Rodman Polyships, astillero con base en Moaña, ha cerrado un pedido histórico: la construcción y entrega de 19 patrulleras para la Marina de la República Democrática del Congo (RDC) por un importe que supera los 50 millones de euros. El acuerdo, formalizado tras una fase de diseño iniciada en 2025, prevé la entrega de las unidades en un plazo total de 14 meses y ya se han iniciado los trabajos de las primeras embarcaciones en las instalaciones gallegas.
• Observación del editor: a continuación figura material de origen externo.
(** * Tab Tools: the tab organiser, the URL sanitiser, the session store and
    the snapshot codec, embedded from [popup.js] and [background.js].

    JavaScript strings are modelled by [string], read as sequences of
    UTF-16 code units below 256.  Tab ids are the host's integers.  Host
    interfaces ([chrome.*], the [URL] constructor) are parameters of the
    definitions that call them. *)

From Stdlib Require Import Ascii String List ZArith Lia Bool Permutation Sorted.
From stdpp Require Import base option list gmap strings pretty sorting.
From Equations.Prop Require Import Equations Logic.

Import ListNotations.
Local Open Scope string_scope.
Local Open Scope list_scope.
Local Open Scope Z_scope.

(* ===================================================================== *)
(** * Part I: the program *)
(* ===================================================================== *)

(** ** JavaScript strings and values *)

Module Js.

(** Code unit of a character. *)
Definition code (c : ascii) : N := N_of_ascii c.

Definition between (lo hi : N) (c : ascii) : bool :=
  ((lo <=? code c) && (code c <=? hi))%N.

(** [String.prototype.toLowerCase] on one code unit below 256: A-Z, and
    the Latin-1 capitals U+00C0..U+00DE except the multiplication sign. *)
Definition lower_char (c : ascii) : ascii :=
  if between 65 90 c then ascii_of_N (code c + 32)
  else if between 192 222 c && negb (code c =? 215)%N
       then ascii_of_N (code c + 32)
       else c.

Fixpoint toLowerCase (s : string) : string :=
  match s with
  | EmptyString => EmptyString
  | String c s' => String (lower_char c) (toLowerCase s')
  end.

(** Template-literal rendering of a property that may be absent:
    [`${undefined}`] is the text [undefined]. *)
Definition template (v : option string) : string :=
  match v with
  | Some s => s
  | None => "undefined"
  end.


(** A value as [JSON.parse] yields it for one member of the parsed
    object; [Undefined] is what reading an absent member gives.  The
    elements of an array are kept at the type [A] at which the importer
    reads them.  Numbers are integers here: a fractional number behaves
    like any non-zero one in every test below. *)
Inductive value (A : Type) : Type :=
  | Undefined
  | Null
  | Boolean (b : bool)
  | Number (n : Z)
  | Str (s : string)
  | Array (elements : list A)
  | Object.
Arguments Undefined {A}.
Arguments Null {A}.
Arguments Boolean {A} b.
Arguments Number {A} n.
Arguments Str {A} s.
Arguments Array {A} elements.
Arguments Object {A}.

(** ToBoolean. *)
Definition truthy {A} (v : value A) : bool :=
  match v with
  | Undefined | Null => false
  | Boolean b => b
  | Number n => negb (n =? 0)
  | Str s => negb (String.eqb s "")
  | Array _ | Object => true
  end.

Definition isArray {A} (v : value A) : bool :=
  match v with
  | Array _ => true
  | _ => false
  end.

End Js.

(** ** The host's URL API *)

Module Url.

(** *** Characters and strings *)

Definition isChar (c d : ascii) : bool := (Js.code c =? Js.code d)%N.

(** The double quote, U+0022. *)
Definition quote : ascii := "034"%char.

Definition oneOf (set : string) (c : ascii) : bool :=
  existsb (isChar c) (list_ascii_of_string set).

Definition isDigit (c : ascii) : bool := Js.between 48 57 c.
Definition isAlpha (c : ascii) : bool := Js.between 65 90 c || Js.between 97 122 c.
Definition isAlnum (c : ascii) : bool := isAlpha c || isDigit c.
Definition isHex (c : ascii) : bool :=
  isDigit c || Js.between 65 70 c || Js.between 97 102 c.

Fixpoint all (p : ascii -> bool) (s : string) : bool :=
  match s with
  | EmptyString => true
  | String c s' => p c && all p s'
  end.

Fixpoint any (p : ascii -> bool) (s : string) : bool :=
  match s with
  | EmptyString => false
  | String c s' => p c || any p s'
  end.

(** The characters of [s] that satisfy [p]. *)
Fixpoint keep (p : ascii -> bool) (s : string) : string :=
  match s with
  | EmptyString => EmptyString
  | String c s' => if p c then String c (keep p s') else keep p s'
  end.

(** The longest prefix of characters satisfying [p], and the rest. *)
Fixpoint span (p : ascii -> bool) (s : string) : string * string :=
  match s with
  | EmptyString => (EmptyString, EmptyString)
  | String c s' =>
      if p c then let '(a, b) := span p s' in (String c a, b)
      else (EmptyString, s)
  end.

Fixpoint dropWhile (p : ascii -> bool) (s : string) : string :=
  match s with
  | EmptyString => EmptyString
  | String c s' => if p c then dropWhile p s' else s
  end.

(** [String.prototype.split] on one-character separators: the pieces
    between separators, at least one. *)
Fixpoint splitOn (sep : ascii -> bool) (s : string) : list string :=
  match s with
  | EmptyString => [EmptyString]
  | String c s' =>
      if sep c then EmptyString :: splitOn sep s'
      else match splitOn sep s' with
           | piece :: pieces => String c piece :: pieces
           | [] => [String c EmptyString]
           end
  end.

(** [Array.prototype.join]. *)
Definition join (sep : string) (pieces : list string) : string :=
  String.concat sep pieces.

Definition reverse (s : string) : string :=
  string_of_list_ascii (rev (list_ascii_of_string s)).

(** *** URL records and their serialisation (WHATWG URL, section 4.5) *)

Inductive Path : Type :=
  | Opaque (text : string)
  | Segments (segments : list string).

Record URL : Type := mkURL {
  scheme : string;
  username : string;
  password : string;
  host : option string;
  port : option N;
  path : Path;
  query : option string;
  fragment : option string
}.

Definition serializePath (p : Path) : string :=
  match p with
  | Opaque text => text
  | Segments segments => String.concat "" (map (fun seg => "/" +:+ seg) segments)
  end.

Definition protocol (u : URL) : string := scheme u +:+ ":".
Definition hostname (u : URL) : string := default "" (host u).
Definition pathname (u : URL) : string := serializePath (path u).

(** The URL serializer: [href], [toString()]. *)
Definition toString (u : URL) : string :=
  protocol u
  +:+ match host u with
      | Some h =>
          "//"
          +:+ (if String.eqb (username u) "" && String.eqb (password u) "" then ""
               else username u
                    +:+ (if String.eqb (password u) "" then "" else ":" +:+ password u)
                    +:+ "@")
          +:+ h
          +:+ match port u with
              | Some p => ":" +:+ pretty p
              | None => ""
              end
      | None =>
          match path u with
          | Segments ("" :: _ :: _) => "/."
          | _ => ""
          end
      end
  +:+ pathname u
  +:+ match query u with Some q => "?" +:+ q | None => "" end
  +:+ match fragment u with Some f => "#" +:+ f | None => "" end.

(** *** A model of the basic URL parser without a base URL

    It follows the states of the WHATWG parser for inputs of the shapes
    [scheme://host[:port][/path][?query][#fragment]], [scheme:/path] and
    [scheme:opaque].  It answers [None] where the standard fails, and
    also, short of modelling them, on credentials, on IPv6 and IPv4
    literals, on percent-escapes, [xn--] labels and code units above 127
    in the host of a special scheme, and on the [file] scheme. *)

Definition isC0OrSpace (c : ascii) : bool := (Js.code c <=? 32)%N.
Definition isTabOrNewline (c : ascii) : bool :=
  (Js.code c =? 9)%N || (Js.code c =? 10)%N || (Js.code c =? 13)%N.

Definition trim (s : string) : string :=
  reverse (dropWhile isC0OrSpace (reverse (dropWhile isC0OrSpace s))).

Definition isSpecial (scheme : string) : bool :=
  bool_decide (scheme ∈ ["http"; "https"; "ftp"; "ws"; "wss"; "file"]).

Definition defaultPort (scheme : string) : option N :=
  if String.eqb scheme "http" || String.eqb scheme "ws" then Some 80%N
  else if String.eqb scheme "https" || String.eqb scheme "wss" then Some 443%N
  else if String.eqb scheme "ftp" then Some 21%N
  else None.

(** Percent-encode sets, on code units. *)
Definition inC0ControlSet (c : ascii) : bool :=
  (Js.code c <=? 31)%N || (126 <? Js.code c)%N.
Definition inFragmentSet (c : ascii) : bool :=
  inC0ControlSet c || isChar quote c || oneOf " <>`" c.
Definition inQuerySet (c : ascii) : bool :=
  inC0ControlSet c || isChar quote c || oneOf " #<>" c.
Definition inSpecialQuerySet (c : ascii) : bool :=
  inQuerySet c || oneOf "'" c.
Definition inPathSet (c : ascii) : bool :=
  inQuerySet c || oneOf "?^`{}" c.

Definition hexDigit (n : N) : ascii :=
  if (n <? 10)%N then ascii_of_N (48 + n) else ascii_of_N (55 + n).

Definition percentByte (b : N) : string :=
  String "%" (String (hexDigit (b / 16)) (String (hexDigit (b mod 16)) "")).

(** UTF-8 percent-encoding of one code unit below 256. *)
Definition percentEncode (set : ascii -> bool) (c : ascii) : string :=
  if set c then
    if (Js.code c <? 128)%N then percentByte (Js.code c)
    else percentByte (192 + Js.code c / 64) +:+ percentByte (128 + Js.code c mod 64)
  else String c "".

Fixpoint encode (set : ascii -> bool) (s : string) : string :=
  match s with
  | EmptyString => EmptyString
  | String c s' => percentEncode set c +:+ encode set s'
  end.

(** Scheme state: a letter, then letters, digits, [+], [-], [.] up to
    the colon, lower-cased. *)
Definition parseScheme (s : string) : option (string * string) :=
  match s with
  | String c _ =>
      if isAlpha c then
        match span (fun c => isAlnum c || oneOf "+-." c) s with
        | (name, String ":" rest) => Some (Js.toLowerCase name, rest)
        | _ => None
        end
      else None
  | EmptyString => None
  end.

Definition isForbiddenHost (c : ascii) : bool :=
  (Js.code c =? 0)%N || isTabOrNewline c || oneOf " #/:<>?@[\]^|" c.
Definition isForbiddenDomain (c : ascii) : bool :=
  isForbiddenHost c || (Js.code c <=? 31)%N || oneOf "%" c || (Js.code c =? 127)%N.

(** Whether the host ends in a number (and is parsed as IPv4). *)
Definition endsInNumber (h : string) : bool :=
  let labels := rev (splitOn (isChar ".") h) in
  let labels := match labels with
                | "" :: (_ :: _) as more => more
                | _ => labels
                end in
  match labels with
  | last :: _ =>
      negb (String.eqb last "") && all isDigit last
      || match last with
         | String "0" (String x digits) => oneOf "xX" x && all isHex digits
         | _ => false
         end
  | [] => false
  end.

(** Whether a label of the host is in the [xn--] form. *)
Definition hasPunycodeLabel (h : string) : bool :=
  existsb (fun label => String.prefix "xn--" label) (splitOn (isChar ".") h).

(** Host parsing. *)
Definition parseHost (special : bool) (h : string) : option string :=
  if any (oneOf "[") h then None
  else if special then
    if any (fun c => oneOf "%" c || (127 <? Js.code c)%N) h then None
    else
      let domain := Js.toLowerCase h in
      if String.eqb domain "" || any isForbiddenDomain domain
         || endsInNumber domain || hasPunycodeLabel domain
      then None
      else Some domain
  else
    if any isForbiddenHost h then None
    else Some (encode inC0ControlSet h).

(** Port state. *)
Definition parsePort (scheme digits : string) : option (option N) :=
  if String.eqb digits "" then Some None
  else if all isDigit digits then
    let n := fold_left (fun n c => (10 * n + (Js.code c - 48))%N)
                       (list_ascii_of_string digits) 0%N in
    if (65535 <? n)%N then None
    else if bool_decide (defaultPort scheme = Some n) then Some None
    else Some (Some n)
  else None.

Definition isSingleDot (seg : string) : bool :=
  bool_decide (Js.toLowerCase seg ∈ ["."; "%2e"]).
Definition isDoubleDot (seg : string) : bool :=
  bool_decide (Js.toLowerCase seg ∈ [".."; ".%2e"; "%2e."; "%2e%2e"]).

(** Path state, one segment at a time; [path] is kept reversed. *)
Fixpoint parseSegments (segments : list string) (path : list string) : list string :=
  match segments with
  | [] => rev path
  | seg :: more =>
      let buffer := encode inPathSet seg in
      let isLast := match more with [] => true | _ => false end in
      let path :=
        if isDoubleDot buffer then
          let shortened := tail path in
          if isLast then "" :: shortened else shortened
        else if isSingleDot buffer then
          if isLast then "" :: path else path
        else buffer :: path in
      parseSegments more path
  end.

Definition isSlash (special : bool) (c : ascii) : bool :=
  oneOf "/" c || (special && oneOf "\" c).

(** Query and fragment states, on what follows the path. *)
Definition parseQueryFragment (special : bool) (rest : string)
  : option string * option string :=
  let '(beforeHash, hashed) := span (fun c => negb (oneOf "#" c)) rest in
  let q := match beforeHash with
           | String "?" text =>
               Some (encode (if special then inSpecialQuerySet else inQuerySet) text)
           | _ => None
           end in
  let f := match hashed with
           | String "#" text => Some (encode inFragmentSet text)
           | _ => None
           end in
  (q, f).
(** The mobile numbers a call targets. *)
Definition numbers (mobile : mobile_arg) : list string :=
  match mobile with
  | MobileStr s => [s]
  | MobileList l => l
  end.

(** The payload field of an optional flag, as the provider expects it. *)
Definition flag_field (flag : option bool) : option pyval :=
  match flag with
  | Some true => Some (PStr "1")
  | Some false => Some (PStr "0")
  | None => None
  end.

(** ** Sample transports and responses *)

Definition respond (r : response) : transport := fun _ => Return r.
Definition refuse (cause : string) : transport := fun _ => Raise (RequestError cause).

(** The body of the successful exchange in [test_send_otp_basic]. *)
Definition success_body : pyval :=
  PDict (<["message" := PStr "3763646c3058373530393938"]>
           (<["type" := PStr "success"]> ∅)).

(** [otp.send(mobile="919999999999")] and the request it issues. *)
Definition plain_otp_send : call :=
  OtpSend "919999999999" None None None None None ∅.
Definition plain_otp_request : request :=
  Request GET "http://api.msg91.com/api/sendotp.php"
    (Some (<["mobile" := PStr "919999999999"]>
             (<["authkey" := PStr "test_auth_key"]> ∅)))
    None None 30.

(** A failing response whose body has [null] for its [type] field. *)
Definition null_type_body (message : string) : pyval :=
  PDict (<["message" := PStr message]> (<["type" := PNone]> ∅)).

(** The value a run sends under [key], in the payload or the query
    parameters of its request. *)
Definition sent (c : M pyval) (net : transport) (key : string) : option pyval :=
  match issued c net with
  | req :: _ => req_fields req !! key
  | [] => None
  end.

Definition is_otp (c : call) : bool :=
  match c with
  | SmsSend _ _ _ _ _ _ _ _ _ _ => false
  | _ => true
  end.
El contrato y los detalles técnicos

Según fuentes del propio astillero, el paquete incluye embarcaciones de diferentes esloras, entre las cuales figuran modelos de cerca de 35 metros y otros de apenas 11 metros. Los buques más grandes se corresponden con la serie Rodman 111, concebida para misiones de larga autonomía —alrededor de 600 millas— y con capacidad para unas 15 personas. En el extremo opuesto, las patrulleras de 11 metros, identificadas con el modelo Rodman 38, están diseñadas para intervención y vigilancia litoral y pueden alcanzar velocidades próximas a los 30 nudos.

La operación se ha cerrado bajo estrictos acuerdos de confidencialidad, pero fuentes del mercado naval sitúan el importe por encima de los 50 millones. Una delegación congoleña encabezada por responsables del Ministère de la Défense Nationale et des Anciens Combattants viajó a Moaña para concretar especificaciones y adaptar los diseños a las necesidades operativas de Kinshasa. Fuentes del astillero confirman que la orden entró en vigor en 2025 después de unos meses de ingeniería y planificación del proyecto.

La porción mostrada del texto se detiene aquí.